GauXC
GauXC copied to clipboard
Support periodic boundary conditions
It would be really useful to support calculations with periodic boundary conditions.
@susilehtola In prep for discussion with CRYSTAL folks, can you drop some references here?
Per the email discussion, a good reference is Towler, Zupan, and Causà, Comput. Phys. Commun. 98, 181 (1996).
Hi, we are currently considering using GauXC to interface with PySCF for periodic boundary conditions. However, we have encountered an issue. GauXC only supports input without K in the Density Matrix (nao, nao), whereas the Density Matrix (k, nao, nao) for periodic boundary conditions contains K points.
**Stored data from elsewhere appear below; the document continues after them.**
(** One observation of the likelihood recursion. *)
Definition garch_step (omega alpha beta : dec) (acc : dec * dec) (r : dec) : dec * dec :=
  let s := dmax acc.2 MIN_VARIANCE in
  let r_sq := dmul r r in
  (dadd acc.1 (dadd (decimal_ln s) (ddiv r_sq s)), dadd (dadd omega (dmul alpha r_sq)) (dmul beta s)).

Definition garch_objective (returns : list dec) (sample_var alpha beta : dec) : option (dec * dec) :=
  let persistence := dadd alpha beta in
  if dleb dec1 persistence then None
  else
    let omega := dmul sample_var (dsub dec1 persistence) in
    if dleb omega dec0 then None
    else
      let '(objective, sigma2) := fold_left (garch_step omega alpha beta) returns (dec0, sample_var) in
      Some (objective, dmax sigma2 MIN_VARIANCE).

(** The best candidate so far: objective, alpha, beta, terminal variance. *)
Record Fit := mkFit { fit_obj : dec; fit_alpha : dec; fit_beta : dec; fit_var : dec }.

Definition consider (window : list dec) (sample_var : dec) (best : option Fit) (ab : dec * dec) : option Fit :=
  match garch_objective window sample_var ab.1 ab.2 with
  | None => best
  | Some (obj, term_var) =>
      let better := match best with Some f => dltb obj (fit_obj f) | None => true end in
      if better then Some (mkFit obj ab.1 ab.2 term_var) else best
  end.

Definition coarse_alpha : list dec := [dlit 3 2; dlit 6 2; dlit 10 2; dlit 15 2; dlit 22 2; dlit 30 2].
Definition coarse_beta : list dec :=
  [dlit 55 2; dlit 65 2; dlit 74 2; dlit 82 2; dlit 88 2; dlit 93 2; dlit 97 2].
Definition coarse_grid : list (dec * dec) := a ← coarse_alpha; (λ b, (a, b)) <$> coarse_beta.

Definition refinements (a0 b0 : dec) : list (dec * dec) :=
  i ← [-2; -1; 0; 1; 2]%Z;
  j ← [-2; -1; 0; 1; 2]%Z;
  let a := dadd a0 (dmul (dlit i 0) (dlit 15 3)) in
  let b := dadd b0 (dmul (dlit j 0) (dlit 2 2)) in
  if dltb a (dlit 1 3) || dltb b (dlit 1 3) then [] else [(a, b)].

(** [updates_since_fit] is reset before any of the early returns. *)
Definition calibrate (s : GarchEstimator) : GarchEstimator :=
  let s := mkGarch (ge_omega s) (ge_alpha s) (ge_beta s) (ge_variance s) (ge_last_price s) (ge_returns s)
             (ge_min_samples s) (ge_max_samples s) (ge_annualization s) 0 (refit_interval s) in
  let n := length (ge_returns s) in
  if n <? ge_min_samples s then s
  else
    let window := drop (n - CALIB_WINDOW) (ge_returns s) in
    let sample_var := sample_variance window in
    if dleb sample_var dec0 then s
    else
      match fold_left (consider window sample_var) coarse_grid None with
      | None => s
      | Some c =>
          match fold_left (consider window sample_var) (refinements (fit_alpha c) (fit_beta c)) (Some c) with
          | None => s
          | Some f =>
              mkGarch (dmul sample_var (dsub (dsub dec1 (fit_alpha f)) (fit_beta f))) (fit_alpha f) (fit_beta f)
                (dmax (fit_var f) MIN_VARIANCE) (ge_last_price s) (ge_returns s) (ge_min_samples s)
                (ge_max_samples s) (ge_annualization s) (updates_since_fit s) (refit_interval s)
          end
      end.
After reviewing the code combining PySCF and libXC, this is how they handle it:
- Iterate over K points, generate a rho_ks for each DM[K], and finally contract k to generate rho. https://github.com/pyscf/pyscf/blob/master/pyscf/pbc/dft/numint.py#L1118-L1127
- Then input rho into libxc to calculate exc or vxc, where in RHF, rho_u=rho_d=rho. https://github.com/pyscf/pyscf/blob/master/pyscf/dft/libxc.py#L1660-L1669
Therefore, do we have any solutions for GauXC since its interface does not accept DM with K? Have we exposed the interface for rho externally? Or can we construct an equivalent DM?
I think that for interface, it would be much more convenient if we could transmit rho instead of DM, as this would not differentiate between molecular or periodic boundary system. Thanks
@NVIDIA-JerryChen I think you are missing Fourier transforms in-between. In the periodic case, the integrals are always computed in real space, which is where the AO basis set is defined. Given density matrices at every K point, one does the inverse Fourier transform to get density matrices between the cell at the origin and a cell at R, and builds the Fock matrix contributions, and finally goes back into k space with a Fourier transform.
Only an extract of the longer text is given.